• [Your objective]: Your task is to repeat exactly the lines below between the line holding "np.item arr i = Ok a ↔ arr !! i = Some a." and the line holding "apply lift_Ok in HCy as [HCy ->].", inclusive, and only those.

• [Information]:
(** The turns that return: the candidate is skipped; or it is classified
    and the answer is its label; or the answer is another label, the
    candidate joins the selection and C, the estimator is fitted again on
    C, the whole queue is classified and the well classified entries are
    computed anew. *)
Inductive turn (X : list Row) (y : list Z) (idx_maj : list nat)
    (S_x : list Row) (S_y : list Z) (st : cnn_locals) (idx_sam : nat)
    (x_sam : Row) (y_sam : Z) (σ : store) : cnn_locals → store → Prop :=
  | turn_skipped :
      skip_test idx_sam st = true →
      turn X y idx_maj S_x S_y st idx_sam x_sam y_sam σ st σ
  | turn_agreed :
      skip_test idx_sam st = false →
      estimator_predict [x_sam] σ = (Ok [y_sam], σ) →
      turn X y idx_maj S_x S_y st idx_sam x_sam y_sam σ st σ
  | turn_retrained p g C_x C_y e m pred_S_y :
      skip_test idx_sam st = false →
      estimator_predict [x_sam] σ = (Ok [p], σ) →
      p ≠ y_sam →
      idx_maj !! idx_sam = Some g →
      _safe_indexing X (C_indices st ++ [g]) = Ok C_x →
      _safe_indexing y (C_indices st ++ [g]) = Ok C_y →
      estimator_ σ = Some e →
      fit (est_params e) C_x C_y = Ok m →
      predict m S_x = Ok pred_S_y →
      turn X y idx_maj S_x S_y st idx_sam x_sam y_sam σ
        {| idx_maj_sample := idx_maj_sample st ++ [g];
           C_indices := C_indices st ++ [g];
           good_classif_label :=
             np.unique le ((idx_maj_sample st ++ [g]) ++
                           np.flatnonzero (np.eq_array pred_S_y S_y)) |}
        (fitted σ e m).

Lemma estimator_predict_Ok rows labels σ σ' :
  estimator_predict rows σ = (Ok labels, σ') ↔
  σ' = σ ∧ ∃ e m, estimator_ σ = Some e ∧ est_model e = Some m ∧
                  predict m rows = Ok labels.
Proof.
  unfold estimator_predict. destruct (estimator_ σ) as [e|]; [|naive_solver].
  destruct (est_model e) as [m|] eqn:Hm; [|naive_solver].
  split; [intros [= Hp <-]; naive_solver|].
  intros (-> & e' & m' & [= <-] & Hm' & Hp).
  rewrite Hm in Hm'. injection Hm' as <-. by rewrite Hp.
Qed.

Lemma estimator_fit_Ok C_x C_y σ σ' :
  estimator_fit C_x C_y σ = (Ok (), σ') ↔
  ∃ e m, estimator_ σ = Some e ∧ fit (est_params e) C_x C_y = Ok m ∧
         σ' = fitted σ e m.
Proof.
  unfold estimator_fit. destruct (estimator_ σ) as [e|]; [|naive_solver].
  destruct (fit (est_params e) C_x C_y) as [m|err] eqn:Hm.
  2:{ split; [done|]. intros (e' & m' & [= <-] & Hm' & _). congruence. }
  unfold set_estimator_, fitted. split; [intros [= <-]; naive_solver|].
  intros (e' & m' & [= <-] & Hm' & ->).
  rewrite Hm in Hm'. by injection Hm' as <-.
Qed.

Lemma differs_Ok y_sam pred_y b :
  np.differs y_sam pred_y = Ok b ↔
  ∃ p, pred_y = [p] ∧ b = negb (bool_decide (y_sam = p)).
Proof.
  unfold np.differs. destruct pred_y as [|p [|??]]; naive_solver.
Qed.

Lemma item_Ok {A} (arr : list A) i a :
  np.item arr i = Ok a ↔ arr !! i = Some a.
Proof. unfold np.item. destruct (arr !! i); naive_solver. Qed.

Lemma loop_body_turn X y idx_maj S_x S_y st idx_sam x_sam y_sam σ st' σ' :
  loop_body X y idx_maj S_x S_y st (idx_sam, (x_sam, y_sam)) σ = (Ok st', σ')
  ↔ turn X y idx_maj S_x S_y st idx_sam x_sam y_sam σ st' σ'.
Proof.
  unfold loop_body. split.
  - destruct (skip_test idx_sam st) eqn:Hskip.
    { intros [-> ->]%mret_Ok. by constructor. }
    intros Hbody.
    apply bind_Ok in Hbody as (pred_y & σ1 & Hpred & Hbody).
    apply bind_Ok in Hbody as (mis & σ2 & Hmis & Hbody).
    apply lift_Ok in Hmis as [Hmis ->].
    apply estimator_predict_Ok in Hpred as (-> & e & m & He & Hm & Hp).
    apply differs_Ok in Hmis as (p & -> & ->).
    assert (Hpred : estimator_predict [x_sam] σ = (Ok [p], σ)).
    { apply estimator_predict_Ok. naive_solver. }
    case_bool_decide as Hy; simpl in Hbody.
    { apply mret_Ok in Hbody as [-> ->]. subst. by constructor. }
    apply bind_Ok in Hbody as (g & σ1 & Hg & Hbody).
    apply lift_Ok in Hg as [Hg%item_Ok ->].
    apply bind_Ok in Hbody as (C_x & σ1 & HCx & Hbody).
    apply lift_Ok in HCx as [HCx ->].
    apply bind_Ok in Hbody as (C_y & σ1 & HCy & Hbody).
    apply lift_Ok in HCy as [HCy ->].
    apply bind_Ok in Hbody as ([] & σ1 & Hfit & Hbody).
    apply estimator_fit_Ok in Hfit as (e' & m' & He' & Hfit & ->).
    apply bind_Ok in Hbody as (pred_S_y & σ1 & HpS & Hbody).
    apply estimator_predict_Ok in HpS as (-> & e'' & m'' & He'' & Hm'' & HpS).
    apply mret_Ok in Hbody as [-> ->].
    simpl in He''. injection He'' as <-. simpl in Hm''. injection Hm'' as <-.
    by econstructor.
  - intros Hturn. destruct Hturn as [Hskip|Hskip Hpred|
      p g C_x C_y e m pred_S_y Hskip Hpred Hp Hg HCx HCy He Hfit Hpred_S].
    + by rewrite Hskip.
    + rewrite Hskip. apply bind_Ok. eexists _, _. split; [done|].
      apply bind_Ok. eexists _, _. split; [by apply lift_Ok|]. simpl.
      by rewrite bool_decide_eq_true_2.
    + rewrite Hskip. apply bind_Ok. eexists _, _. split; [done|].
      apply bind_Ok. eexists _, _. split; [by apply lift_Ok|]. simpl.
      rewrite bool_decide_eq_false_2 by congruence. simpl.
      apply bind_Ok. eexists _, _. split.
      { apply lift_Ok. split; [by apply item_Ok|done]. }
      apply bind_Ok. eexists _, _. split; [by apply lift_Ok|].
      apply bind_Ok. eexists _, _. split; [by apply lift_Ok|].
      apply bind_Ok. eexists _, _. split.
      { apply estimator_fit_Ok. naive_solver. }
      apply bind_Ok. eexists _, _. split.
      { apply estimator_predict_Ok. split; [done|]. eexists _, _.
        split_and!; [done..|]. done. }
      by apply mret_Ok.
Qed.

--

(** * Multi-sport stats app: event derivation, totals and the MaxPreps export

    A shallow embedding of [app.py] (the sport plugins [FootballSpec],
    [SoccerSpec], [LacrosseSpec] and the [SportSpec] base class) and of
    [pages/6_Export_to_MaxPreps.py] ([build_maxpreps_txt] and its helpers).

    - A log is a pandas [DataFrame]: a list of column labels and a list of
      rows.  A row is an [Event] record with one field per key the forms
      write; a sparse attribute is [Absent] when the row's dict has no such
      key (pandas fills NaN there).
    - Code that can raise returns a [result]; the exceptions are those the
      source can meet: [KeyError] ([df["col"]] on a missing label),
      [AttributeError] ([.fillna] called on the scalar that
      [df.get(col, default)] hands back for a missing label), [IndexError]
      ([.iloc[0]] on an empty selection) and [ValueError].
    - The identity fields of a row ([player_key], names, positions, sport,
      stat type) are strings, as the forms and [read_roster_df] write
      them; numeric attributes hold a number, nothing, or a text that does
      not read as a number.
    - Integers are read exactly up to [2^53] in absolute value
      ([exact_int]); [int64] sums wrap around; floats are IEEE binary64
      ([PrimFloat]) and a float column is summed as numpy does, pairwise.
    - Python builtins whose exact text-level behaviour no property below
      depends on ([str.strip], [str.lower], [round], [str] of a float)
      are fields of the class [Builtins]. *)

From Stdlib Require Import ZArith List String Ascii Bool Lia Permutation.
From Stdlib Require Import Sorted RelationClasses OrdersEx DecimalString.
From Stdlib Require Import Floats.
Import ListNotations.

• [Task output]:
  np.item arr i = Ok a ↔ arr !! i = Some a.
Proof. unfold np.item. destruct (arr !! i); naive_solver. Qed.

Lemma loop_body_turn X y idx_maj S_x S_y st idx_sam x_sam y_sam σ st' σ' :
  loop_body X y idx_maj S_x S_y st (idx_sam, (x_sam, y_sam)) σ = (Ok st', σ')
  ↔ turn X y idx_maj S_x S_y st idx_sam x_sam y_sam σ st' σ'.
Proof.
  unfold loop_body. split.
  - destruct (skip_test idx_sam st) eqn:Hskip.
    { intros [-> ->]%mret_Ok. by constructor. }
    intros Hbody.
    apply bind_Ok in Hbody as (pred_y & σ1 & Hpred & Hbody).
    apply bind_Ok in Hbody as (mis & σ2 & Hmis & Hbody).
    apply lift_Ok in Hmis as [Hmis ->].
    apply estimator_predict_Ok in Hpred as (-> & e & m & He & Hm & Hp).
    apply differs_Ok in Hmis as (p & -> & ->).
    assert (Hpred : estimator_predict [x_sam] σ = (Ok [p], σ)).
    { apply estimator_predict_Ok. naive_solver. }
    case_bool_decide as Hy; simpl in Hbody.
    { apply mret_Ok in Hbody as [-> ->]. subst. by constructor. }
    apply bind_Ok in Hbody as (g & σ1 & Hg & Hbody).
    apply lift_Ok in Hg as [Hg%item_Ok ->].
    apply bind_Ok in Hbody as (C_x & σ1 & HCx & Hbody).
    apply lift_Ok in HCx as [HCx ->].
    apply bind_Ok in Hbody as (C_y & σ1 & HCy & Hbody).
    apply lift_Ok in HCy as [HCy ->].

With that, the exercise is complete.